For the records below, say how many lines contain the string "match". Give the number only.
=-=-=-=-=
(** [Bgetc] takes a character off the stream. *)
Lemma Bgetc_run p b s st :
  bheap st !! p = Some b -> rd_ok b -> w_in (bworld st) !! b_fd b = Some s ->
  exists b' s' w', Bgetc BUFSIZ p st = Ok (ref_getc (stream b s)).1 (bset p b' w' st) /\ same_file b b' /\ rd_ok b' /\
    w_in w' = <[b_fd b := s']> (w_in (bworld st)) /\ w_to w' = w_to (bworld st) /\
    stream b' s' = (ref_getc (stream b s)).2 /\ w_errno w' = ref_errno (stream b s) (w_errno (bworld st)).
Proof.
  intros Hp Hok Hs. unfold Bgetc. rewrite (pbind_ok _ _ _ _ _ (obj_run _ _ _ Hp)).
  assert (forall (b1 : BUFIO) (s1 : list revent) w1, rd_ok b1 -> same_file b b1 -> b_next b1 < b_total b1 -> w_in w1 = <[b_fd b := s1]> (w_in (bworld st)) -> w_to w1 = w_to (bworld st) -> w_errno w1 = w_errno (bworld st) -> stream b1 s1 = stream b s ->
    exists b' s' w', (do b <- obj p; match (if 0 <=? b_next b then b_buf b !! Z.to_nat (b_next b) else None) with
        | None => die "read behind buf" | Some c => run upd p (set_next (b_next b + 1)); pret c end) (bset p b1 w1 st) =
      Ok (ref_getc (stream b s)).1 (bset p b' w' st) /\ same_file b b' /\ rd_ok b' /\
    w_in w' = <[b_fd b := s']> (w_in (bworld st)) /\ w_to w' = w_to (bworld st) /\
    stream b' s' = (ref_getc (stream b s)).2 /\ w_errno w' = ref_errno (stream b s) (w_errno (bworld st))) as Hget.
  { intros b1 s1 w1 Hok1 Hsame Hlt Hi Ht He Hst. rewrite (pbind_ok _ _ _ _ _ (obj_bset _ _ _ _)). destruct (pend_cons b1 Hok1 Hlt) as (c & Hc & Hpe).
    destruct Hok1 as (H1 & H2 & H3 & H4). rewrite leb_true by lia. rewrite Hc, (pbind_ok _ _ _ _ _ (upd_bset _ _ _ _ _)). rewrite <- Hst. unfold stream at 1 3 4. rewrite Hpe.
    eexists _, s1, w1. split; [done|]. split; [done|]. split; [unfold rd_ok; split_and!; done || (cbn; lia)|]. done. }
  destruct (Z.leb_spec (b_total b) (b_next b)) as [Hle|Hlt].
  - destruct (readbuf_run p b s st Hp Hok Hle Hs) as (ok & b1 & s1 & w1 & E & Hsame & Hok1 & Hi & Ht & H). rewrite (pbind_ok _ _ _ _ _ E).
    assert (stream b s = items false s) as Hst by (unfold stream; by rewrite pend_nil). destruct ok; cbn [negb].
    + destruct H as (H1 & H2 & H3). apply (Hget b1 s1 w1); congruence || done.
    + destruct H as (H1 & H2 & H3). rewrite Hst. exists b1, s1, w1. rewrite H2. by split_and!.
  - pstep. cbn [negb]. specialize (Hget b s (bworld st) Hok ltac:(done) Hlt ltac:(by rewrite insert_id) eq_refl eq_refl eq_refl). rewrite (bset_id p b st Hp) in Hget. exact Hget.
Qed.

(** ** Lines *)

(** At most [n] characters of a line; did the stream end or fail there? *)
Fixpoint ref_gets (n : nat) (l : list item) : bytes * bool * list item :=
  match n with
  | O => ([], false, l)
  | S n =>
      match l with
      | Byte c :: l => if c =? CH_NEWLINE then ([], false, l) else let '(bs, e, l') := ref_gets n l in (c :: bs, e, l')
      | [] => ([], true, [])
      | _ :: l => ([], true, l)
      end
  end.

(** The items that descriptors have: bytes, and errors with a number. *)
Definition item_ok (x : item) : Prop := match x with Byte c => 0 <= c < 256 | Err e => e <> 0 | End => True end.

Lemma ref_getc_cases l : Forall item_ok l ->
  match l with Byte c :: l' => ref_getc l = (c, l') /\ 0 <= c < 256 /\ Forall item_ok l' | [] => ref_getc l = (-1, []) | _ :: l' => ref_getc l = (-1, l') end.
Proof. destruct 1 as [|[c|e|] l Hx Hl]; done. Qed.

Lemma insert_inside {A} (l : list A) i x y r : (i < length l)%nat ->
  take (S i) (<[i := x]> l) ++ y ++ drop (S i + r) (<[i := x]> l) = take i l ++ (x :: y) ++ drop (S i + r) l.
Proof.
  intros Hi. rewrite drop_insert_lt by lia. rewrite (take_S_r _ _ x) by (by apply list_lookup_insert_eq). rewrite take_insert_ge by lia. by rewrite <- app_assoc.
Qed.

Lemma Bgets_loop_run p smax n : forall fuel i arr b s st bs e l',
  bheap st !! p = Some b -> rd_ok b -> w_in (bworld st) !! b_fd b = Some s -> Forall item_ok (stream b s) ->
  0 <= i -> i + Z.of_nat n = smax - 1 -> smax <= zlen arr -> smax < 2 ^ 63 -> (n < fuel)%nat -> ref_gets n (stream b s) = (bs, e, l') ->
  exists b' s' w', Bgets_loop BUFSIZ fuel p arr smax i st =
      Ok (negb e || (0 <? i + zlen bs), take (Z.to_nat i) arr ++ (bs ++ [NUL]) ++ drop (S (Z.to_nat i) + length bs) arr) (bset p b' w' st) /\
    same_file b b' /\ rd_ok b' /\ w_in w' = <[b_fd b := s']> (w_in (bworld st)) /\ w_to w' = w_to (bworld st) /\ stream b' s' = l'.
Proof.
  assert (forall i (arr : bytes), 0 <= i < zlen arr -> <[Z.to_nat i := NUL]> arr = take (Z.to_nat i) arr ++ ([] ++ [NUL]) ++ drop (S (Z.to_nat i) + 0) arr) as Hnul.
  { intros i arr Hi. unfold zlen in Hi. rewrite Nat.add_0_r. apply insert_take_drop. lia. }
  assert (wrapu 64 (smax - 1) = smax - 1 \/ smax < 1 \/ 2 ^ 63 <= smax) as Hw.
  { destruct (decide (1 <= smax < 2 ^ 63)); [left; apply Z.mod_small; lia|lia]. }
  induction n as [|n IH]; intros fuel i arr b s st bs e l' Hp Hok Hs Hit Hi Hn Hsm Hmax Hf Hr; (destruct fuel as [|fuel]; [lia|]); cbn [Bgets_loop];
    destruct Hw as [Hw|Hw]; try lia; rewrite Hw.
  - injection Hr as <- <- <-. rewrite ltb_false by lia. rewrite pbind_guard by (rewrite ltb_true by lia; done). rewrite Hnul by lia.
    exists b, s, (bworld st). rewrite bset_id by done. split; [done|]. split; [done|]. split; [done|]. split; [by rewrite insert_id|done].
  - rewrite ltb_true by lia. destruct (Bgetc_run p b s st Hp Hok Hs) as (b1 & s1 & w1 & E & Hsame & Hok1 & Hi1 & Ht1 & Hst1 & _). rewrite (pbind_ok _ _ _ _ _ E).
    pose proof (ref_getc_cases _ Hit) as Hc. cbn [ref_gets] in Hr.
    assert ((i <? zlen arr) = true) as Hlt by (apply Z.ltb_lt; lia).
    assert (forall ok : bool, (ref_getc (stream b s)).2 = l' -> bs = [] -> ok = negb e || (0 <? i + zlen bs) -> exists b' s' w',
      (run guard_die (negb (i <? zlen arr)) "write behind s"; pret (ok, <[Z.to_nat i := NUL]> arr)) (bset p b1 w1 st) =
        Ok (negb e || (0 <? i + zlen bs), take (Z.to_nat i) arr ++ (bs ++ [NUL]) ++ drop (S (Z.to_nat i) + length bs) arr) (bset p b' w' st) /\
      same_file b b' /\ rd_ok b' /\ w_in w' = <[b_fd b := s']> (w_in (bworld st)) /\ w_to w' = w_to (bworld st) /\ stream b' s' = l') as Hfin.
    { intros ok Hl Hbs ->. rewrite Hlt. pstep. exists b1, s1, w1. rewrite pbind_guard by done. subst bs. rewrite Hnul by lia. split; [done|]. split_and!; try done. congruence. }
    destruct (stream b s) as [|[c|er|] l] eqn:Est; cycle 1.
    + destruct Hc as (Hc & Hrange & Hitl). rewrite Hc in *. cbn [fst snd] in *. destruct (c =? CH_NEWLINE); [injection Hr as <- <- <-; by apply Hfin|].
      rewrite eqb_false by lia. rewrite pbind_guard by (by rewrite Hlt). destruct (ref_gets n l) as [[bs1 e1] l1] eqn:Er. injection Hr as <- <- <-.
      replace (wrapu 8 c) with c by (unfold wrapu; change (2 ^ 8) with 256; by rewrite Z.mod_small).
      destruct Hsame as (Hf1 & Hf2 & Hf3).
      destruct (IH fuel (i + 1) (<[Z.to_nat i := c]> arr) b1 s1 (bset p b1 w1 st) bs1 e1 l1) as (b' & s' & w' & E' & Hsame' & Hok' & Hi' & Ht' & Hst'); try done; try lia.
      * cbn. by rewrite lookup_insert_eq.
      * cbn. by rewrite Hf1, Hi1, lookup_insert_eq.
      * by rewrite Hst1.
      * unfold zlen in *. rewrite length_insert. lia.
      * by rewrite Hst1.
      * exists b', s', w'. rewrite E', bset_bset. split.
        { f_equal. f_equal; [by replace (i + 1 + zlen bs1) with (i + zlen (c :: bs1)) by zl|]. replace (Z.to_nat (i + 1)) with (S (Z.to_nat i)) by lia.
          replace (S (S (Z.to_nat i)) + length bs1)%nat with (S (Z.to_nat i) + S (length bs1))%nat by lia. apply insert_inside. unfold zlen in Hsm. lia. }
        destruct Hsame' as (? & ? & ?). split; [split_and!; congruence|]. split; [done|]. cbn in Hi', Ht'. split; [by rewrite Hi', Hf1, Hi1, insert_insert_eq|]. by rewrite Ht', Ht1.
    + rewrite Hc in *. cbn [fst snd] in *. injection Hr as <- <- <-. change (-1 =? CH_NEWLINE) with false. change (-1 =? -1) with true. cbn iota. apply Hfin; try done. cbn [negb orb]. f_equal. unfold zlen. cbn [length]. lia.
    + rewrite Hc in *. cbn [fst snd] in *. injection Hr as <- <- <-. change (-1 =? CH_NEWLINE) with false. change (-1 =? -1) with true. cbn iota. apply Hfin; try done. cbn [negb orb]. f_equal. unfold zlen. cbn [length]. lia.
    + rewrite Hc in *. cbn [fst snd] in *. injection Hr as <- <- <-. change (-1 =? CH_NEWLINE) with false. change (-1 =? -1) with true. cbn iota. apply Hfin; try done. cbn [negb orb]. f_equal. unfold zlen. cbn [length]. lia.
Qed.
=-=-=-=-=
◆ **ANSWER**: 5